Start of Provided records

Lemma score_pairs_perm cost pairs pairs' rows :
  score_pairs cost pairs = Ok rows → pairs ≡ₚ pairs' →
  ∃ rows', score_pairs cost pairs' = Ok rows' ∧ rows ≡ₚ rows'.
Proof.
  unfold score_pairs. intros Hs Hp. revert rows Hs.
  induction Hp as [|a l l' Hp IH|a b l|l1 l2 l3 _ IH1 _ IH2]; intros rows Hs; simpl in *.
  - eauto.
  - destruct (a ≫= _) as [w|]; simpl in *; [|done]. destruct (mapR _ l) as [ws|]; simpl in *; [|done].
  injection Hs as <-. destruct (IH ws eq_refl) as (ws' & -> & Hw). simpl. exists (w :: ws').
  split; [done|by constructor].
  - destruct (b ≫= _) as [w|]; simpl in *; [|done]. destruct (a ≫= _) as [w'|]; simpl in *; [|done].
  destruct (mapR _ l) as [ws|]; simpl in *; [|done]. injection Hs as <-. eexists.
  split; [done|]. apply Permutation_swap.
  - destruct (IH1 _ Hs) as (r2 & H2 & ?). destruct (IH2 _ H2) as (r3 & ? & ?).
  exists r3. split; [done|]. by etrans.
Qed.

(** ** Properties *)

(** every solver of the registry, in either tie-break mode, keeps the contract:
it returns only pairs of given trucks and orders that passed the feasibility
check, and never assigns one truck or one order twice. *)
Theorem solver_contract s tb allowed cost trucks orders r out r' :
  Forall has_id_str trucks → Forall has_id_str orders → NoDup (map id_of orders) →
  solve s tb allowed cost trucks orders r = (Ok out, r') →
  (∀ t o, (t, o) ∈ out → t ∈ trucks ∧ o ∈ orders ∧ allowed t o = Ok true) ∧
  NoDup (map id_of (map fst out)) ∧ NoDup (map id_of (map snd out)).
Proof. apply solve_sound. Qed.

(** the greedy matching is stable.  Every candidate pair with a known cost is
either assigned or loses its truck or its order to an assigned candidate pair
that costs no more, in the shuffled mode as in the hashed one. *)
Theorem greedy_stable tb pairs cost r out r' t o c :
  (∀ p, Ok p ∈ pairs → has_id_str p.1 ∧ has_id_str p.2) →
  greedy_solve_pairs tb pairs cost r = (Ok out, r') →
  Ok (t, o) ∈ pairs → cost t o = Ok c → isfinite c = true →
  ∃ t' o' c', (t', o') ∈ out ∧ Ok (t', o') ∈ pairs ∧ cost t' o' = Ok c' ∧ f_leb c' c = true ∧
  (id_of t' = id_of t ∨ id_of o' = id_of o).
Proof.
  intros Hids Hs Hin Hc Hf.
  destruct (greedy_solve_pairs_spec _ _ _ _ _ _ Hids Hs)
  as (rows & leb & l & Hrows & Htot & Hleb & Hl & -> & _).
  destruct (score_pairs_spec _ _ _ Hrows) as [Hp Hsc]. rewrite Forall_forall in Hsc.
  rewrite <-Hp, map_map in Hin. apply list_elem_of_fmap in Hin as (w & Ew & Hw).
  injection Ew as Et Eo. destruct (score_pair_spec _ _ _ (Hsc w Hw)) as (_ & _ & _ & _ & Hwc).
  assert (row_cost w = c) as Hcw by (apply Hwc; [by rewrite Et in Hc; rewrite Eo in Hc|done]).
  destruct (gsweep_stable row_tid row_oid (λ _, true) leb (λ w, not_nan (row_cost w)) l w)
  as (a & Ha & Hsw & Hla & E); [done| |by rewrite Hl|done|].
  { apply Forall_forall. intros x Hx. rewrite Hl in Hx. apply (score_pair_spec _ _ _ (Hsc x Hx)). }
  rewrite Hl in Ha. destruct (score_pair_spec _ _ _ (Hsc a Ha)) as (_ & _ & Hfin & Hcost & _).
  assert (f_leb (row_cost a) c = true) as Hac by (rewrite <-Hcw; by apply Hleb).
  assert (isfinite (row_cost a) = true) as Hfa.
  { destruct Hfin as [Hi|?]; [|done]. rewrite Hi in Hac. by destruct c as [|[]| |[]]. }
  exists (row_truck a), (row_order a), (row_cost a). split_and!.
  - apply list_elem_of_fmap. by exists a.
  - rewrite <-Hp, map_map. apply list_elem_of_fmap. by exists a.
  - by apply Hcost.
  - done.
  - unfold row_tid, row_oid in E. by rewrite Et, Eo.
Qed.

(** Pairs that tie in cost and in the hash. *)
Definition ties (cost : cost_fn) (seed : Z) (p p' : doc * doc) : Prop :=
  ∃ w w', score_pair cost p = Ok w ∧ score_pair cost p' = Ok w' ∧
  pooled_leb seed w w' = true ∧ pooled_leb seed w' w = true.

(** with a tie-break seed the greedy matching does not depend on the order of
the candidate pairs, as long as no two of them tie both in cost and in the
hash of their ids. *)
Theorem greedy_order_independent seed pairs pairs' cost r :
  (∀ p, Ok p ∈ pairs → has_id_str p.1 ∧ has_id_str p.2) →
  (∀ p p', Ok p ∈ pairs → Ok p' ∈ pairs → ties cost seed p p' → p = p') →
  is_ok (score_pairs cost pairs) = true → pairs ≡ₚ pairs' →
  greedy_solve_pairs (Some seed) pairs cost r = greedy_solve_pairs (Some seed) pairs' cost r.
Proof.
  intros Hids Hties Hok Hperm.
  destruct (score_pairs cost pairs) as [rows|] eqn:E; [|done].
  destruct (score_pairs_perm _ _ _ _ E Hperm) as (rows' & E' & Hrows).
  destruct (score_pairs_spec _ _ _ E) as [Hp Hsc]. rewrite Forall_forall in Hsc.
  assert (∀ w, w ∈ rows → Ok (row_pair w) ∈ pairs) as Hin.
  { intros w Hw. rewrite <-Hp, map_map. apply list_elem_of_fmap. by exists w. }
  assert (py_sorted (pooled_leb seed) rows = py_sorted (pooled_leb seed) rows') as Hs.
  { apply (py_sorted_unique _ (λ w, not_nan (row_cost w))); [| |done].
  - apply Forall_forall. intros w Hw. apply (score_pair_spec _ _ _ (Hsc w Hw)).
  - intros w w' Hw Hw' L1 L2.
  assert (row_pair w = row_pair w') as Hww by (apply Hties; auto; by exists w, w'; auto).
  pose proof (Hsc w Hw) as S1. pose proof (Hsc w' Hw') as S2. rewrite Hww in S1. congruence. }
  unfold greedy_solve_pairs, mbind, eff_bind, lift. rewrite E, E'.
  destruct rows as [|w rows], rows' as [|w' rows']; try done.
  - by apply Permutation_nil_cons in Hrows.
  - symmetry in Hrows. by apply Permutation_nil_cons in Hrows.
  - by rewrite Hs.
Qed.
End Contract.

(** ** Examples *)

(** Two trucks and one order, at costs 3 and 5. *)
Definition doc_named (s : string) : doc := Doc [("_id", PStr s)] [].
Definition t_near : doc := doc_named "t1".
Definition t_far : doc := doc_named "t2".
Definition an_order : doc := doc_named "o1".
Definition example_cost : cost_fn := λ t _, Ok (if decide (id_of t = "t1") then f_of_Z 3 else f_of_Z 5).
Definition example_pairs : list (result (doc * doc)) := [Ok (t_far, an_order); Ok (t_near, an_order)].

Lemma has_id_named s : has_id_str (doc_named s).
Proof. by exists s. Qed.

Lemma example_pairs_ids p : Ok p ∈ example_pairs → has_id_str p.1 ∧ has_id_str p.2.
Proof.
  intros [E|[E|E%elem_of_nil]%elem_of_cons]%elem_of_cons; [| |done];
    injection E as ->; split; apply has_id_named.
Qed.

Lemma solver_contract_witness :
  NoDup (map id_of (map fst [(t_near, an_order)])).
Proof.
  refine (proj1 (proj2 (solver_contract (H := no_text) (H0 := zero_hash) (H1 := zero_rng) GreedyNearest
    (Some 7%Z) (λ _ _, Ok true) example_cost [t_far; t_near] [an_order] tt [(t_near, an_order)] tt _ _ _ _))).
  - repeat constructor; apply has_id_named.
  - repeat constructor; apply has_id_named.
  - apply NoDup_singleton.
  - vm_compute. reflexivity.
Defined.

Lemma greedy_stable_witness :
  ∃ t' o' c', (t', o') ∈ [(t_near, an_order)] ∧ example_cost t' o' = Ok c' ∧ f_leb c' (f_of_Z 5) = true.
Proof.
  destruct (greedy_stable (H := no_text) (H0 := zero_hash) (H1 := zero_rng) None example_pairs example_cost tt
    [(t_near, an_order)] tt t_far an_order (f_of_Z 5)) as (t' & o' & c' & Hin & _ & Hc & Hl & _).
  - exact example_pairs_ids.
  - vm_compute. reflexivity.
  - left.
  - vm_compute. reflexivity.
  - reflexivity.
  - exists t', o', c'. split; [exact Hin|]. split; [exact Hc|exact Hl].
Defined.

Lemma greedy_order_independent_witness :
  greedy_solve_pairs (H := no_text) (H0 := zero_hash) (H1 := zero_rng) (Some 7%Z) example_pairs example_cost tt =
  greedy_solve_pairs (H := no_text) (H0 := zero_hash) (H1 := zero_rng) (Some 7%Z)
    [Ok (t_near, an_order); Ok (t_far, an_order)] example_cost tt.
Proof.
  apply (greedy_order_independent (H := no_text) (H0 := zero_hash) (H1 := zero_rng)).
  - exact example_pairs_ids.
  - intros p p' [E|[E|E%elem_of_nil]%elem_of_cons]%elem_of_cons
      [E'|[E'|E'%elem_of_nil]%elem_of_cons]%elem_of_cons; try done; injection E as ->; injection E' as ->;
      try done; intros (w & w' & S1 & S2 & L1 & L2); vm_compute in S1, S2; injection S1 as <-;
      injection S2 as <-; vm_compute in L1, L2; discriminate.
  - vm_compute. reflexivity.
  - apply Permutation_swap.
Defined.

End of Provided records

Among the entries above, the lines between the ones containing "injection Ew as" and "- apply list_elem_of_fmap. by exists a.", inclusive, are to be transcribed exactly. No other line is to be given.

  injection Ew as Et Eo. destruct (score_pair_spec _ _ _ (Hsc w Hw)) as (_ & _ & _ & _ & Hwc).
  assert (row_cost w = c) as Hcw by (apply Hwc; [by rewrite Et in Hc; rewrite Eo in Hc|done]).
  destruct (gsweep_stable row_tid row_oid (λ _, true) leb (λ w, not_nan (row_cost w)) l w)
  as (a & Ha & Hsw & Hla & E); [done| |by rewrite Hl|done|].
  { apply Forall_forall. intros x Hx. rewrite Hl in Hx. apply (score_pair_spec _ _ _ (Hsc x Hx)). }
  rewrite Hl in Ha. destruct (score_pair_spec _ _ _ (Hsc a Ha)) as (_ & _ & Hfin & Hcost & _).
  assert (f_leb (row_cost a) c = true) as Hac by (rewrite <-Hcw; by apply Hleb).
  assert (isfinite (row_cost a) = true) as Hfa.
  { destruct Hfin as [Hi|?]; [|done]. rewrite Hi in Hac. by destruct c as [|[]| |[]]. }
  exists (row_truck a), (row_order a), (row_cost a). split_and!.
  - apply list_elem_of_fmap. by exists a.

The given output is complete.